The participants were not informed of the present study’s aim (i.e., to evaluate ChatGPT-developed 
reading passages and testing items) but were told only that they had been asked to evaluate items on the 
CSAT’s English test (reading section). Two participants (one in each group) had not completed the survey 
and were therefore removed from the analysis. 
Description of the Technology regarding Text and Item Generation 
In this study, we used ChatGPT to generate items based on those of the CSAT English test in South 
Korea. Based on Shin’s (2023) suggestion that using model items is more effective than relying solely on 
prompts to create test components, we selected five reading questions from the English section of the 
2019 CSAT (Korea Institute for Curriculum and Evaluation, 2019) as model items. These five items were 
comprised of different question types, including (1) identifying changes in a character’s mood, (2) 

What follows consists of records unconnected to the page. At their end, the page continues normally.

Lemma curr_idle_in_int (e : Env) : CInt.in_int (curr_idle e).
Proof. apply CInt.of_long_in_int. Qed.

(** The true number of ticks of a sample, idle included, interrupts
    excluded. *)
Definition ticks (cp : cp_times) : Z := CP_USER cp + CP_NICE cp + CP_SYS cp + CP_IDLE cp.

Lemma curr_total_ticks (e : Env) : curr_total e = CInt.of_long (ticks (sysctlbyname_cp_time e)).
Proof. unfold curr_total. cbv zeta. apply total_ticks_of_long. Qed.

(** A percentage that was computed is an [int]; the field is at most 50
    characters long. *)
Lemma usage_in_int (dt di u : Z) : usage dt di = Some u -> CInt.in_int u.
Proof.
  unfold usage. destruct (CInt.div _ _) as [q|]; [| discriminate].
  intros [= <-]. apply CInt.quot_in_int; [apply CInt.add_in_int | lia].
Qed.

Lemma length_cpu_text (u : Z) :
  CInt.in_int u -> (String.length (cpu_text u) <= 50)%nat.
Proof.
  intros H. unfold cpu_text. rewrite !length_append.
  pose proof (Printf.length_fmt_0d_int 2 u ltac:(lia) H).
  change (String.length (Dzen.icon Dzen.ICON_LOAD)) with 38%nat.
  cbn [String.length]. lia.
Qed.

(** ** What a returning call leaves *)

Lemma cpu_post_frame (e : Env) (u : Z) (w : World) : unchanged_by mask w (cpu_post e u w).
Proof. reflexivity. Qed.

Lemma cpu_post_fp_buf (e : Env) (u : Z) (w : World) :
  fp_buf (cpu_post e u w) = fp_buf w ++ cpu_text u.
Proof. reflexivity. Qed.

Lemma print_cpu_usage_some (e : Env) (w : World) (u : Z) :
  usage_of e w = Some u -> print_cpu_usage e w = Ok tt (cpu_post e u w).
Proof. intros E. now rewrite print_cpu_usage_run, E. Qed.

Lemma print_cpu_usage_none (e : Env) (w : World) :
  usage_of e w = None -> print_cpu_usage e w = Fault w.
Proof. intros E. now rewrite print_cpu_usage_run, E. Qed.

Lemma print_cpu_usage_fault (e : Env) (w : World) :
  diff_total e w = 0 -> print_cpu_usage e w = Fault w.
Proof.
  intros H. apply print_cpu_usage_none. unfold usage_of. rewrite H.
  apply usage_zero_total.
Qed.

Lemma diff_total_same (e e' : Env) (u : Z) (w : World) :
  curr_total e' = curr_total e -> diff_total e' (cpu_post e u w) = 0.
Proof.
  intros E. unfold diff_total. cbn. rewrite E. unfold CInt.sub.
  now rewrite Z.sub_diag.
Qed.

(** ** Theorems *)

(** C4: on a cycle where the total has advanced, the idle ticks have
    advanced by no more than the total, and a thousand times the busy
    ticks fit an [int], [print_cpu_usage] returns and prints a
    percentage between 0 and 100: the share of busy ticks since the
    previous cycle, rounded to the nearest integer (halves upward). *)
Theorem print_cpu_usage_percent (e : Env) (w : World) :
  0 < diff_total e w ->
  0 <= diff_idle e w <= diff_total e w ->
  1000 * (diff_total e w - diff_idle e w) <= CInt.INT_MAX ->
  exists u w',
    print_cpu_usage e w = Ok tt w' /\
    fp_buf w' = fp_buf w ++ cpu_text u /\
    0 <= u <= 100 /\
    u = (200 * (diff_total e w - diff_idle e w) + diff_total e w) / (2 * diff_total e w).
Proof.
  intros Hdt Hdi Hfit.
  exists ((1000 * (diff_total e w - diff_idle e w) / diff_total e w + 5) / 10).
  eexists. split.
  - apply print_cpu_usage_some. now apply usage_exact.
  - split; [reflexivity |].
    split; [now apply usage_range | now apply usage_round].
Qed.

(** The samples of the specification's scenario: user 100, nice 0,
    system 50, idle 850 before; user 120, nice 0, system 60, idle 870
    now.  The total has advanced by 50 ticks, 20 of them idle. *)
Definition sample_prev : World := set_prev_idle 850 (set_prev_total 1000 initial).
Definition sample_env : Env := with_cp_time (mk_cp_times 120 0 60 7 870) null_env.

Lemma print_cpu_usage_percent_witness :
  exists u w',
    print_cpu_usage sample_env sample_prev = Ok tt w' /\
    fp_buf w' = fp_buf sample_prev ++ cpu_text u /\
    0 <= u <= 100 /\
    u = (200 * (diff_total sample_env sample_prev - diff_idle sample_env sample_prev)
         + diff_total sample_env sample_prev) / (2 * diff_total sample_env sample_prev).
Proof.
  apply (print_cpu_usage_percent sample_env sample_prev).
  - reflexivity.
  - split; discriminate.
  - discriminate.
Defined.

(** The samples of the specification's scenario: the total advances by
    50 ticks, not by the 100 the scenario states, 30 of them are busy and
    the function prints 60%.  A single digit is padded with a zero. *)
Example print_cpu_usage_scenario :
  diff_total sample_env sample_prev = 50 /\
  diff_idle sample_env sample_prev = 20 /\
  usage_of sample_env sample_prev = Some 60 /\
  fp_buf (final_state (print_cpu_usage sample_env sample_prev)) =
    "^i(/usr/home/jlaffaye/.dzen/load.xbm) 60%" /\
  usage 100 20 = Some 80 /\
  cpu_text 7 = "^i(/usr/home/jlaffaye/.dzen/load.xbm) 07%".
Proof. vm_compute. repeat split. Qed.

(** C27: what a call that returns has done.  The division went through;
    the field is the load icon and that percentage on at least two
    digits; [prev_total] holds the sum of the user, nice, system and idle
    counters narrowed to [int] (the interrupt counter is not part of it)
    and [prev_idle] the narrowed idle counter, so the next call measures
    from this sample; nothing else changes. *)
Theorem print_cpu_usage_statics (e : Env) (w w' : World) :
  print_cpu_usage e w = Ok tt w' ->
  exists u,
    usage (diff_total e w) (diff_idle e w) = Some u /\
    fp_buf w' =
      fp_buf w ++ "^i(/usr/home/jlaffaye/.dzen/load.xbm) " ++ Printf.fmt_0d 2 u ++ "%" /\
    prev_total w' = CInt.of_long (ticks (sysctlbyname_cp_time e)) /\
    prev_idle w' = CInt.of_long (CP_IDLE (sysctlbyname_cp_time e)) /\
    unchanged_by mask w w'.
Proof.
  rewrite print_cpu_usage_run. unfold usage_of.
  destruct (usage _ _) as [u|]; [| discriminate]. intros [= <-]. exists u.
  split; [reflexivity |]. split; [reflexivity |].
  split; [apply curr_total_ticks |]. now split.
Qed.

Lemma print_cpu_usage_statics_witness :
  exists u,
    usage (diff_total sample_env sample_prev) (diff_idle sample_env sample_prev) = Some u /\
    fp_buf (cpu_post sample_env 60 sample_prev) =
      fp_buf sample_prev ++ "^i(/usr/home/jlaffaye/.dzen/load.xbm) " ++
      Printf.fmt_0d 2 u ++ "%" /\
    prev_total (cpu_post sample_env 60 sample_prev) =
      CInt.of_long (ticks (sysctlbyname_cp_time sample_env)) /\
    prev_idle (cpu_post sample_env 60 sample_prev) =
      CInt.of_long (CP_IDLE (sysctlbyname_cp_time sample_env)) /\
    unchanged_by mask sample_prev (cpu_post sample_env 60 sample_prev).
Proof.
  apply (print_cpu_usage_statics sample_env sample_prev). reflexivity.
Defined.

(** C5: when the total has not moved since the previous cycle the
    division by [diff_total] traps: the function stops there, with the
    statics and the stream as they were.  Nothing guards the division. *)
Theorem print_cpu_usage_zero_total (e : Env) (w : World) :
  diff_total e w = 0 -> print_cpu_usage e w = Fault w.
Proof. exact (print_cpu_usage_fault e w). Qed.

Lemma print_cpu_usage_zero_total_witness : print_cpu_usage null_env initial = Fault initial.
Proof. apply (print_cpu_usage_zero_total null_env initial). reflexivity. Defined.

(** Two calls that see the same total, as two cycles within one
    clock tick do, or two cycles in which the sysctl fails and the
    uninitialised array holds the same bytes: the second call traps. *)
Theorem print_cpu_usage_same_sample (e e' : Env) (w w' : World) :
  curr_total e' = curr_total e ->
  print_cpu_usage e w = Ok tt w' -> print_cpu_usage e' w' = Fault w'.
Proof.
  intros E. rewrite print_cpu_usage_run.
  destruct (usage_of e w) as [u|]; [| discriminate]. intros [= <-].
  apply print_cpu_usage_fault. now apply diff_total_same.
Qed.

Lemma print_cpu_usage_same_sample_witness :
  print_cpu_usage sample_env (cpu_post sample_env 60 sample_prev) =
  Fault (cpu_post sample_env 60 sample_prev).
Proof.
  apply (print_cpu_usage_same_sample sample_env sample_env sample_prev);
    reflexivity.
Defined.

(** C25: the product [1000 * busy] is computed in [int].  From 2147484
    busy ticks between two samples it no longer fits; up to 4294967 busy
    ticks (a product below 2^32, which wraps once and comes out negative)
    the percentage printed is zero or negative whatever the real load.
    Beyond that the product wraps further and the value printed is some
    other wrong number ([usage_wraps_twice]). *)
Theorem usage_wraps (dt di : Z) :
  0 < dt -> CInt.in_int dt -> 0 <= di <= dt ->
  CInt.INT_MAX < 1000 * (dt - di) <= 4294967295 ->
  exists u, usage dt di = Some u /\ u <= 0.
Proof.
  unfold CInt.in_int, CInt.INT_MIN, CInt.INT_MAX. intros Hdt Hint Hdi Hb.
  unfold usage.
  rewrite CInt.sub_exact by (unfold CInt.in_int, CInt.INT_MIN, CInt.INT_MAX; lia).
  assert (CInt.mul 1000 (dt - di) = 1000 * (dt - di) - 4294967296) as ->.
  { unfold CInt.mul, CInt.wrap. zdiv. }
  rewrite CInt.div_pos by lia. eexists. split; [reflexivity |].
  set (q := Z.quot (1000 * (dt - di) - 4294967296) dt).
  assert (-2147483648 <= q <= 0) as Hq by (subst q; zdiv).
  rewrite CInt.add_exact by (unfold CInt.in_int, CInt.INT_MIN, CInt.INT_MAX; lia).
  zdiv.
Qed.

Lemma usage_wraps_witness : exists u, usage 4000000 1000000 = Some u /\ u <= 0.
Proof.
  apply (usage_wraps 4000000 1000000);
    unfold CInt.in_int, CInt.INT_MIN, CInt.INT_MAX; lia.
Defined.

Example usage_after_hours : usage 4000000 1000000 = Some (-31).
Proof. vm_compute. reflexivity. Qed.

(** Past 4294967 busy ticks the wrapped product is positive again: a
    fully busy machine is shown at 14%. *)
Example usage_wraps_twice : usage 5000000 0 = Some 14 /\ usage 6000000 1000000 = Some 12.
Proof. vm_compute. split; reflexivity. Qed.

(** C26: the counters are [long]s narrowed to [int].  As long as the true
    advance of the total between two samples fits an [int], the
    difference computed from the narrowed values is the true advance,
    even across a wrap of the narrowed counter. *)
Theorem diff_total_exact (e0 e : Env) (w : World) :
  prev_total w = curr_total e0 ->
  CInt.in_int (ticks (sysctlbyname_cp_time e) - ticks (sysctlbyname_cp_time e0)) ->
  diff_total e w = ticks (sysctlbyname_cp_time e) - ticks (sysctlbyname_cp_time e0).
Proof.
  intros Hp Hfit. unfold diff_total. rewrite Hp, !curr_total_ticks.
  now apply CInt.sub_of_long.
Qed.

pinpointing details in a passage, (3) inferring an appropriate phrase from blanks, (4) inserting a paragraph 
according to the text’s flow, and (5) filling in appropriate words in the blanks provided in a given 
passage’s summary. After selecting the five items of different question types from the CSAT, we then 
used ChatGPT to generate a comparison set of five reading passages and testing items. For example, as 
shown in Figure 1, the reading passage and testing item related to the question type ‘identifying changes 
in the character’s mood’ from the CSAT were typed into ChatGPT along with the following prompt: 
Draft a new passage with a different topic with a similar multiple-choice question, as follows. 
A similar procedure was followed for the other kinds of question, although some modifications were 
made to the prompts for each type. That is, if the produced testing item differed from its CSAT 
counterpart in terms of the target question type’s structure (or format), the prompts were slightly revised. 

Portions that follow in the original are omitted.